Segmentation is a process of extracting and representing information from an image is to group
pixels together
In order to compare willmore flow level set segmentation with statistical shape model we create
a dataset of 20 ct images of normal spinal vertebrae images of patients. These images are
carefully selected by radiologists to form a representative group. The ground truths are obtained
by using TURTLESEG, 3D image segmentation software and verified by radiologists.

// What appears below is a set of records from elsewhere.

(** ** Further properties of the grid and of the valley line *)

(** X16.  Every cell of the grid is at least [0.01], for any coordinate
    sequences: no zero left by [zeros_like] survives the loops. *)
Theorem grid_cells_floor (tau_H0_vals omega_vals : list f64) (g : rng_state) :
  exists (VARIANCE : list (list f64)) (s : rng_state),
    resilience_grid tau_H0_vals omega_vals g = Returns (VARIANCE, s)
    /\ forall (i j : nat) (v : f64),
         getitem VARIANCE i j = Returns v -> f64_le (Fin 0.01) v.
Proof.
  do 2 eexists. split; [apply resilience_grid_run|].
  intros i j v. unfold getitem, filled. rewrite list_lookup_imap.
  destruct (omega_vals !! i) as [w|] eqn:Hw; simpl; [|discriminate].
  rewrite list_lookup_imap.
  destruct (tau_H0_vals !! j) as [t|] eqn:Ht; simpl; [|discriminate].
  apply lookup_lt_Some in Ht, Hw.
  destruct (Nat.ltb_spec (i * length tau_H0_vals + j)
              (length omega_vals * length tau_H0_vals)); [|nia].
  intros [= <-]. apply py_max_lower.
Qed.

Lemma advance_add (a b : nat) (s : rng_state) :
  advance a (advance b s) = advance (b + a) s.
Proof.
  revert s. induction b as [|b IH]; intros s; [reflexivity|].
  simpl. apply IH.
Qed.

Lemma valley_line_run (tau_valley : list f64) (s : rng_state) :
  valley_line tau_valley s
  = Returns (imap (fun k t => cell t (Fin 2.0 / t)%f64 (advance k s))
               tau_valley,
             advance (length tau_valley) s).
Proof.
  unfold valley_line. revert s.
  induction tau_valley as [|t l IH]; intros s; [reflexivity|].
  cbn [list_comprehension]. unfold bind at 1.
  rewrite variance_attractor_run. unfold bind at 1. rewrite IH.
  reflexivity.
Qed.

(** X17.  The list comprehension of line 200 returns one variance per
    element of [tau_valley], in order, the [k]-th from the [k]-th draw;
    it consumes one draw per element and raises nothing, not even for
    [t = 0], where [2.0 / t] is numpy's division. *)
Theorem valley_line_draws (tau_valley : list f64) (s : rng_state) :
  exists variance_valley : list f64,
    valley_line tau_valley s
    = Returns (variance_valley, advance (length tau_valley) s)
    /\ length variance_valley = length tau_valley
    /\ forall (k : nat) (t : f64), tau_valley !! k = Some t ->
         exists v : f64,
           variance_valley !! k = Some v
           /\ variance_attractor t (Fin 2.0 / t)%f64 (Fin 0.02) (advance k s)
              = Returns (v, advance (S k) s)
           /\ f64_le (Fin 0.01) v.
Proof.
  eexists. split; [apply valley_line_run|]. split; [apply length_imap|].
  intros k t Hk. eexists.
  split; [rewrite list_lookup_imap, Hk; reflexivity|]. split.
  - rewrite variance_attractor_run, advance_succ. reflexivity.
  - apply py_max_lower.
Qed.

The willmore flow level set segmentation and statistical shape model are applied on these set of
images differently. a qualitative comparison between the segmented results are done between
these two models and analyze the better suited model.
For a quantitative evaluation we measure the errors of the segmented meshes from the model
which is better than other and try to implement the same on similar MRI images.

5.POSSIBLE OUTCOMES

Comparative results of willmore flow level set segmentation and statistical shape model
Better segmentation results for diagnosis
A method of segmentation for MRI images.